Otaknya seakan-akan sudah tidak dapat lagi dipakainya untuk membuat
pertimbangan-pertimbangan yang tepat. Itulah sebabnya, maka ia tidak dapat
memperhitungkan, bahwa Sidanti akan segera saat itu juga memanggil Wuranta.
Pada sangkanya, maka hal itu akan dilakukannya nanti atau besok atau kapan
saja, bahkan mungkin setelah Jati Anom jatuh. Sebab menurut perhitungan Ki
Tambak Wedi, Jati Anom pasti tidak akan mampu bertahan terhadap sergapan yang
akan dilakukan dengan tiba-tiba. Sayang, bahwa Alap-alap Jalatunda tergesa-gesa
meninggakan pertemuan setelah penjelasan Ki Tambak Wedi selesai. Hanya
Sanakeling-lah yang kemudian ikut memutuskan, bahwa malam itu juga pasukan
Jipang dan Tambak Wedi akan turun ke Jati Anom. Keputusan itu kemudian
dibicarakan lagi dalam pertemuan yang lebih lengkap. Tetapi mereka tidak
menemukan Alap-alap Jalatunda di dalam pertemuan itu. Seorang yang bertugas di
regol banjar pertemuan itu berkata, bahwa ia bertemu dengan Alap-alap Jalatunda
yang sedang pergi nganglang. Tetapi karena Sanakeling bersedia
mempertanggung-jawabkan keputusan itu bersama beberapa orang pemimpin laskarnya
yang lain, maka keputusan itu jatuhlah atas semua kekuatan di Tambak Wedi.
“Aku akan
mencari Alap-alap Jalatunda,” berkata Sanakeling,
“Kalau aku
tidak menemuinya karena ia pergi nganglang ke luar padepokan, maka biarlah aku
memanggilnya dengan tanda.”
“Baik,” sahut
Sidanti,
“sementara ini
aku memanggil Wuranta. Anak gila itu lebih baik diselesaikan sekarang daripada
menjadi duri di dalam padepokan ini.”
Tetapi baik
Sidanti maupun Sanakeling tidak menyangka sama sekali, bahwa Alap-alap
Jalatunda itu sedang dituntun oleh nafsunya menuju ke gubug Sekar Mirah.
“Persetan
dengan sesorah demit tua itu,” Alap-alap Jalatunda menggerutu di dalam hatinya,
“aku sudah
terlanjur mengikat janji. Aku harus datang. Kalau ada sesuatu yang penting,
biarlah Kakang Sanakeling mendengarnya. Ia pasti akan menyampaikan kepadaku
nanti. Tetapi malam ini aku harus bertemu dengan gadis itu supaya kelak semua
pesan-pesanku tidak dianggapnya sebagai pesan yang kosong, bahkan berbohong.

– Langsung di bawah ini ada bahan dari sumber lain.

(** Modelled from the spec: the messages of the missing Streaming
    Broadcaster (§4.7, §6), laid out as the API document shows them. *)
Record update := {
  update_state : jsval;
  update_agents : list jsval;
  update_insights : list jsval
}.

(** Modelled from the spec: how a Run of the missing Scheduler ends (§3,
    §4.1): STOPPED at the operator's request, COMPLETED when the configured
    duration is reached, ERROR on an unrecoverable fault. *)
Inductive termination :=
  | Stopped
  | Completed (total_steps : nat) (final_metrics : jsval)
  | Failed (error : string).

(** Modelled from the spec: the initial full-state message of the missing
    Broadcaster. *)
Definition initial_message (run_id : string) (snapshot : jsval) : jsval :=
  JObj (<["type" := JStr "initial_state"]>
        (<["data" := JObj (<["simulation_id" := JStr run_id]>
                           (<["current_state" := snapshot]> ∅))]> ∅)).

(** Modelled from the spec: the per-tick update message of the missing
    Broadcaster. *)
Definition update_message (run_id : string) (u : update) : jsval :=
  JObj (<["type" := JStr "simulation_update"]>
        (<["simulation_id" := JStr run_id]>
         (<["state" := update_state u]>
          (<["agents" := JArr (update_agents u)]>
           (<["new_insights" := JArr (update_insights u)]> ∅))))).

Kalau mereka memerlukan aku segera maka Kakang Sanakeling pasti akan
membunyikan tanda.”
Demikianlah,
maka dengan hati-hati Alap-alap Jalatunda melangkah semakin dekat dengan pondok
gadis yang sedang menunggunya itu. Malam
pun semakin lama menjadi semakin dalam. Di kejauhan masih saja terdengar
burung hantu mengeluh berkepanjangan. Embun yang sejuk setetes-setetes jatuh di
antara rerumputan yang hijau kekuning-kuningan.
Desah kaki
Alap-alap Jalatunda hampir tidak terdengar. Perlahan-lahan sekali ia mendekat
pondok Sekar Mirah. Ia tidak berani mengambil jalan dari depan, sebab ia tahu
benar, bahwa Sidanti meletakkan beberapa orang pengawas di sekitar pondok itu.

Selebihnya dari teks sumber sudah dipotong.